2. Natural selection acts on the (individual), while evolution acts on the (population).
3. In microevolution, population—a localized group of organisms of the same
species—is studied by looking at their gene pool, or total composition of genes (at
that time).
4. The phenotype of a population of humans is non-crazy (CC), semi-crazy (Cc) and
totally loony-tunes (cc). This is an example of incomplete dominance.
What is the total number of alleles in the population? 200 (100 people x 2 alleles
each) How many alleles for this character does each person have? 2 What are the
allele frequencies? Fill in the table below with each phenotypic frequency.
Phenotypes
Number of
Individuals
Frequency
Non-crazy (CC)
Semi-crazy (Cc)
Loony-tunes (cc)
60
30
10
0.6
0.3
0.1
C: (60 + 60 + 30) / 200 = 0.75
c: (30 + 10 + 10) / 200 = 0.25
What do the frequencies add up to? 1 What must happen for the above population to
be evolving? There must be a change in allelic frequency in the next generation.

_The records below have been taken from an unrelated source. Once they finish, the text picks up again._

(** Moving the tail of an array down by one over position [k]: every later
    element but the last has moved, the last one keeps a stale copy. *)
Lemma lookup_memmove_down {A} (l : list A) (k m : nat) :
  (k < length l)%nat →
  memmove l k (S k) (length l - k - 1) !! m =
  if decide (k ≤ m ∧ S m < length l)%nat then l !! S m else l !! m.
Proof.
  intros Hk. unfold memmove.
  assert (Hlen : length (take k l) = k) by (rewrite length_take; lia).
  destruct (decide (m < k)%nat).
  { rewrite lookup_app_l, lookup_take_lt by lia. by rewrite decide_False by lia. }
  rewrite lookup_app_r by lia. rewrite Hlen.
  assert (Hlen2 : length (take (length l - k - 1) (drop (S k) l)) = (length l - k - 1)%nat)
    by (rewrite length_take, length_drop; lia).
  destruct (decide (S m < length l)%nat).
  - rewrite decide_True by lia. rewrite lookup_app_l by lia.
    rewrite lookup_take_lt, lookup_drop by lia. f_equal. lia.
  - rewrite decide_False by lia. rewrite lookup_app_r by lia. rewrite Hlen2, lookup_drop.
    f_equal. lia.
Qed.

Lemma length_memmove_down {A} (l : list A) (k : nat) :
  (k < length l)%nat → length (memmove l k (S k) (length l - k - 1)) = length l.
Proof. intros. unfold memmove. rewrite !length_app, !length_take, !length_drop. lia. Qed.
(** The view only depends on the extras block, in memory or on disk. *)
Lemma inox_view_ext s s' x :
  inoh_extras (st_ih s') = inoh_extras (st_ih s) →
  preadv_inox (st_disk s') = preadv_inox (st_disk s) →
  inox_view s x → inox_view s' x.
Proof.
  destruct s as [[i e f] d], s' as [[i' e' f'] d']; simpl. intros -> Hd.
  unfold inox_view, mds_inox_ensure_loaded, mbind, M_bind, getM; simpl.
  destruct e as [y|]; [intros Hv; injection Hv; intros; by subst|].
  unfold mds_inox_load_locked, mbind, M_bind, getM, psc_assert, putM; simpl. rewrite Hd.
  destruct (preadv_inox d) as [[[rc nb] y] crc]. simpl.
  intros Hv. injection Hv as Hrc Hx. rewrite Hrc in Hx |- *. simpl in *. by rewrite Hx.
Qed.

Context `{!MdsioLaws D}.

(** The extras block is in memory when the table reaches into it. *)
Definition extras_loaded (s : inost) : Prop :=
  ino_nrepls (inoh_ino (st_ih s)) > SL_DEF_REPLICAS → is_Some (inoh_extras (st_ih s)).

(** Syncing writes the metafile and keeps the table the handle holds. *)
Lemma wp_odsync s x (Q : Z → inost → Prop) :
  inox_view s x →
  (∀ rc s', inoh_ino (st_ih s') = inoh_ino (st_ih s) → inox_view s' x → extras_loaded s' → Q rc s') →
  wp mds_inodes_odsync Q s.
Proof.
  intros Hx HQ. unfold mds_inodes_odsync. wp_step; wp_step. wp_step.
  (* the state after the extras block was loaded, when it is needed *)
  apply wp_mono with (λ rc s1, rc = 0 ∧ inoh_ino (st_ih s1) = inoh_ino (st_ih s) ∧ inox_view s1 x ∧
    (ino_nrepls (inoh_ino (st_ih s)) > SL_DEF_REPLICAS → inoh_extras (st_ih s1) = Some x)).
  { destruct (Z.gtb_spec (ino_nrepls (inoh_ino (st_ih s))) SL_DEF_REPLICAS).
    - eapply wp_ensure_loaded; [done|]. repeat split; auto using inox_view_loaded.
    - wp_step. repeat split; auto. lia. }
  intros rc s1 (-> & Hino & Hv & Hsome). simpl. wp_step. unfold mds_inode_write. repeat wp_step.
  destruct (pwritev_ino _ _ _) as [[rc nb] d'] eqn:Ew. cbv zeta. do 2 wp_step.
  match goal with |- wp _ _ {| st_ih := ?ih; st_disk := _ |} => set (ih' := ih) end.
  assert (inoh_ino ih' = inoh_ino (st_ih s1) ∧ inoh_extras ih' = inoh_extras (st_ih s1)) as [Ei Ee]
    by (unfold ih'; repeat case_match; done).
  apply preadv_pwritev_ino in Ew.
  wp_step. wp_step. wp_step. wp_step.
  - simpl in *. rewrite andb_true_iff, Z.gtb_lt, Ei, Hino in *.
    unfold mds_inox_write. repeat wp_step. simpl. rewrite Ee, Hsome by lia.
    destruct (pwritev_inox _ _ _) as [[rc' nb'] d'']. repeat wp_step. apply HQ; simpl; [congruence| |].
    + apply inox_view_loaded. simpl. rewrite Ee. apply Hsome. lia.
    + intros _. cbn. rewrite Ee, Hsome by lia. by eexists.
  - wp_step. apply HQ; simpl; [congruence|by eapply inox_view_ext|].
    intros Hgt. cbn in *. rewrite Ei, Hino in Hgt. rewrite Ee, Hsome by done. by eexists.
Qed.

Lemma full_table_get i x j :
  tbl_wf i x → 0 ≤ j →
  arr_get (ino_repls i ++ inox_repls x) j =
  if j <? SL_DEF_REPLICAS then arr_get (ino_repls i) j
  else arr_get (inox_repls x) (j - SL_DEF_REPLICAS).
Proof.
  intros (Hl & _ & _) Hj. unfold arr_get. change (Z.to_nat SL_DEF_REPLICAS) with 4%nat in Hl.
  change SL_DEF_REPLICAS with 4. destruct (Z.ltb_spec j 4).
  - by rewrite lookup_app_l by lia.
  - rewrite lookup_app_r by lia. do 2 f_equal. lia.
Qed.

(** [s'] is [s], up to the extras block having been loaded. *)
Definition same_or_loaded (s s' : inost) (x : slm_inox_od) : Prop :=
  inoh_ino (st_ih s') = inoh_ino (st_ih s) ∧ inox_view s' x.

Lemma scan_spec ios x n j s :
  tbl_wf (inoh_ino (st_ih s)) x → inox_view s x →
  Z.of_nat n + j = ino_nrepls (inoh_ino (st_ih s)) → 0 ≤ j →
  (SL_DEF_REPLICAS < j → inoh_extras (st_ih s) = Some x) →
  wp (ios_scan n j ios) (λ r s', same_or_loaded s s' x ∧
    let LL := ino_repls (inoh_ino (st_ih s)) ++ inox_repls x in
    match r with
    | ScanFound k => j ≤ k < ino_nrepls (inoh_ino (st_ih s)) ∧ arr_get LL k = ios ∧
                     ∀ m, j ≤ m < k → arr_get LL m ≠ ios
    | ScanEnd k => k = ino_nrepls (inoh_ino (st_ih s)) ∧
                   ∀ m, j ≤ m < k → arr_get LL m ≠ ios
    | ScanErr _ => False
    end) s.
Proof.
  revert j s. induction n as [|n IH]; intros j s Hwf Hv Hn Hj Hsome; simpl.
  { wp_step. repeat split; [done|lia|intros; lia]. }
  wp_step.
  apply wp_mono with (λ rc s1, rc = 0 ∧ same_or_loaded s s1 x ∧
    (SL_DEF_REPLICAS ≤ j → inoh_extras (st_ih s1) = Some x)).
  { destruct (Z.eqb_spec j SL_DEF_REPLICAS) as [E|E].
    - eapply wp_ensure_loaded; [done|]. repeat split; auto using inox_view_loaded.
    - wp_step. repeat split; auto. intros. apply Hsome. lia. }
  intros rc s1 (-> & [Hino Hv1] & Hsome1). simpl. wp_step.
  apply wp_mono with (λ id s2, s2 = s1 ∧
    id = arr_get (ino_repls (inoh_ino (st_ih s)) ++ inox_repls x) j).
  { rewrite full_table_get by done. unfold repl_at. repeat wp_step.
    - by rewrite Hino.
    - rewrite Hsome1 by lia. by wp_step. }
  intros id s2 [-> ->]. wp_step.
  - wp_step. apply Z.eqb_eq in Heqb. repeat split; auto; try lia.
  - apply Z.eqb_neq in Heqb. rewrite <-Hino in *.
    eapply wp_mono; [apply IH; [done|done|lia|lia|intros; apply Hsome1; lia]|].
    intros r s' [[Hino' Hv'] Hr]. split; [split; congruence|].
    assert (Hext : ∀ k, (∀ m, j + 1 ≤ m < k → arr_get (ino_repls (inoh_ino (st_ih s1)) ++ inox_repls x) m ≠ ios) →
      ∀ m, j ≤ m < k → arr_get (ino_repls (inoh_ino (st_ih s1)) ++ inox_repls x) m ≠ ios).
    { intros k Hr' m Hm. destruct (decide (m = j)) as [->|]; [done|]. apply Hr'. lia. }
    cbv zeta in Hr |- *. destruct r as [k|e|k]; [|done|].
    + destruct Hr as (? & ? & Hr). split_and!; [lia|lia|done|by apply Hext].
    + destruct Hr as (? & Hr). split; [done|by apply Hext].
Qed.
Lemma table_find i x ios k :
  tbl_wf i x →
  0 ≤ k < ino_nrepls i → arr_get (ino_repls i ++ inox_repls x) k = ios →
  (∀ m, 0 ≤ m < k → arr_get (ino_repls i ++ inox_repls x) m ≠ ios) →
  list_find (ios =.) (repl_list i x) = Some (Z.to_nat k, ios).
Proof.
  intros (Hl1 & Hl2 & Hnr) Hk Hget Hne. apply list_find_Some.
  change (Z.to_nat SL_DEF_REPLICAS) with 4%nat in Hl1.
  change (Z.to_nat SL_INOX_NREPLICAS) with 60%nat in Hl2.
  unfold SL_MAX_REPLICAS, repl_list, arr_get in *.
  destruct (lookup_lt_is_Some_2 (ino_repls i ++ inox_repls x) (Z.to_nat k)) as [v Hv].
  { rewrite length_app. lia. }
  rewrite Hv in Hget. simpl in Hget. subst v.
  rewrite lookup_take_lt by lia. split_and!; [done..|].
  intros j y Hy Hj ->. rewrite lookup_take_lt in Hy by lia.
  apply (Hne (Z.of_nat j)); [lia|]. by rewrite Nat2Z.id, Hy.
Qed.
(* ===== verification/ReplWalk.v ===== *)
(** * Walking the replica states of a bmap ([slashd/repl_mds.c])

    [_mds_repl_bmap_apply] queries and translates the state of one replica;
    [_mds_repl_bmap_walk] applies it to all replicas of the file, to a given
    set of them, or to all the others. *)
From S2P Require Import Prelude ReplBits.

(** ** Data ([include/bmap.h], [slashd/bmap_mds.h]) *)
Definition SLASH_SLVRS_PER_BMAP : Z := 128.
Definition SLASH_CRCS_PER_BMAP : Z := SLASH_SLVRS_PER_BMAP.

Record bmap_ondisk := {
  bod_crcstates : list Z;
  bod_repls : list Z;
  bod_crcs : list Z;
  bod_gen : Z;
  bod_replpol : Z;
}.

(** The part of [struct bmap] and [struct bmap_mds_info] that replication
    works on.  [bmi_wrlocked] says that the calling thread holds
    [bmi_rwlock] for writing ([BMAPOD_HASWRLOCK]). *)
Record bmap := {
  bcm_bmapno : Z;
  bcm_flags : Z;
  bmi_od : bmap_ondisk;
  bmi_orepls : list Z;
  bmi_sys_prio : Z;
  bmi_usr_prio : Z;
  bmi_wrlocked : bool;
}.

Definition BMAPF_SHIFT : Z := Z.shiftl 1 9.
Definition BMAPF_CRC_UP : Z := Z.shiftl BMAPF_SHIFT 0.
Definition BMAPF_NOION : Z := Z.shiftl BMAPF_SHIFT 1.
Definition BMAPF_REPLMODWR : Z := Z.shiftl BMAPF_SHIFT 2.
Definition BMAPF_IOSASSIGNED : Z := Z.shiftl BMAPF_SHIFT 3.

Definition bmi_repls (b : bmap) : list Z := bod_repls (bmi_od b).
Definition od_with_repls (o : bmap_ondisk) (r : list Z) : bmap_ondisk :=
  {| bod_crcstates := bod_crcstates o; bod_repls := r; bod_crcs := bod_crcs o;
     bod_gen := bod_gen o; bod_replpol := bod_replpol o |}.
Definition b_with_od (b : bmap) (o : bmap_ondisk) : bmap :=
  {| bcm_bmapno := bcm_bmapno b; bcm_flags := bcm_flags b; bmi_od := o;
     bmi_orepls := bmi_orepls b; bmi_sys_prio := bmi_sys_prio b;
     bmi_usr_prio := bmi_usr_prio b; bmi_wrlocked := bmi_wrlocked b |}.
Definition b_with_repls (b : bmap) (r : list Z) : bmap := b_with_od b (od_with_repls (bmi_od b) r).
(** [BMAPOD_MODIFY_START] followed by the copy of the old states. *)
Definition b_modify_start (b : bmap) : bmap :=
  if bmi_wrlocked b then b
  else {| bcm_bmapno := bcm_bmapno b; bcm_flags := bcm_flags b; bmi_od := bmi_od b;
          bmi_orepls := bmi_repls b; bmi_sys_prio := bmi_sys_prio b;
          bmi_usr_prio := bmi_usr_prio b; bmi_wrlocked := true |}.
Definition b_with_prio (b : bmap) (sp up : Z) : bmap :=
  {| bcm_bmapno := bcm_bmapno b; bcm_flags := bcm_flags b; bmi_od := bmi_od b;
     bmi_orepls := bmi_orepls b; bmi_sys_prio := sp; bmi_usr_prio := up;
     bmi_wrlocked := bmi_wrlocked b |}.
Definition b_with_wrlocked (b : bmap) (w : bool) : bmap :=
  {| bcm_bmapno := bcm_bmapno b; bcm_flags := bcm_flags b; bmi_od := bmi_od b;
     bmi_orepls := bmi_orepls b; bmi_sys_prio := bmi_sys_prio b;
     bmi_usr_prio := bmi_usr_prio b; bmi_wrlocked := w |}.
Definition b_with_flags (b : bmap) (fl : Z) : bmap :=
  {| bcm_bmapno := bcm_bmapno b; bcm_flags := fl; bmi_od := bmi_od b;
     bmi_orepls := bmi_orepls b; bmi_sys_prio := bmi_sys_prio b;
     bmi_usr_prio := bmi_usr_prio b; bmi_wrlocked := bmi_wrlocked b |}.

Definition REPL_WALKF_SCIRCUIT : Z := Z.shiftl 1 0.
Definition REPL_WALKF_MODOTH : Z := Z.shiftl 1 1.

(** ** [iosidx_in]: [bsearch] over the sorted index array *)
Definition iosidx_cmp (x y : Z) : comparison := x ?= y.

Fixpoint bsearch (fuel : nat) (key : Z) (base : list Z) (lo hi : nat) : bool :=
  match fuel with
  | O => false
  | S fuel =>
      if (lo <? hi)%nat then
        let idx := ((lo + hi) / 2)%nat in
        match iosidx_cmp key (default 0 (base !! idx)) with
        | Lt => bsearch fuel key base lo idx
        | Gt => bsearch fuel key base (S idx) hi
        | Eq => true
        end
      else false
  end.

Definition iosidx_in (idx : Z) (iosidx : list Z) : bool :=
  bsearch (S (length iosidx)) idx iosidx 0 (length iosidx).

(** ** Applying a translation to one replica

    [A] is what the callback threads through [cbarg].  The value is the
    return code and [*scircuit]; [sc] says whether [scircuit] is given. *)
Section walk.
Context {A : Type}.
Abbreviation WM := (M (bmap * A)).
Abbreviation cb_t := (option (Z → Z → A → A)).

Definition mds_repl_bmap_apply (tract retifset : option (list Z)) (flags off : Z)
    (sc : bool) (cbf : cb_t) : WM (Z * bool) :=
  s ← getM;
  _ ← match tract with
      | Some _ =>
          _ ← psc_assert (negb (hasf (bcm_flags s.1) BMAPF_REPLMODWR));
          putM (b_modify_start s.1, s.2)
      | None => mret tt
      end;
  _ ← whenM (negb sc) (psc_assert (negb (hasf flags REPL_WALKF_SCIRCUIT)));
  s ← getM;
  let val := SL_REPL_GET_BMAP_IOS_STAT (bmi_repls s.1) off in
  _ ← psc_assert (negb (val >=? NBREPLST));
  _ ← modifyM (λ s, (s.1, match cbf with Some f => f (off / SL_BITS_PER_REPLICA) val s.2
                          | None => s.2 end));
  let rc := match retifset with Some r => arr_get r val | None => 0 end in
  if negb (rc =? 0) && hasf flags REPL_WALKF_SCIRCUIT then mret (rc, true)
  else
    _ ← match tract with
        | Some t =>
            whenM (negb (arr_get t val =? -1))
              (modifyM (λ s, (b_with_repls s.1
                 (SL_REPL_SET_BMAP_IOS_STAT (bmi_repls s.1) off (arr_get t val)), s.2)))
        | None => mret tt
        end;
    mret (rc, false).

5. If a population is under Hardy-Weinberg equilibrium, then what’s happening (or not
happening)? What 5 conditions must the population meet for this to occur? The
population is not evolving. The population must have a large size, no migration,
no mutations, no natural selection (so, no resource competition) and random
mating.
6. What does the equation p2+2pq+q2=1 represent? It represents the total phenotypic
frequencies.
p2 = dominant homozygote frequency
2pq = heterozygote frequency
q2 = recessive homozygote frequency
7. There are 4 causes for microevolution. Describe the two below and how it affects
populations. Which causes are random? Does either one allow species to adapt?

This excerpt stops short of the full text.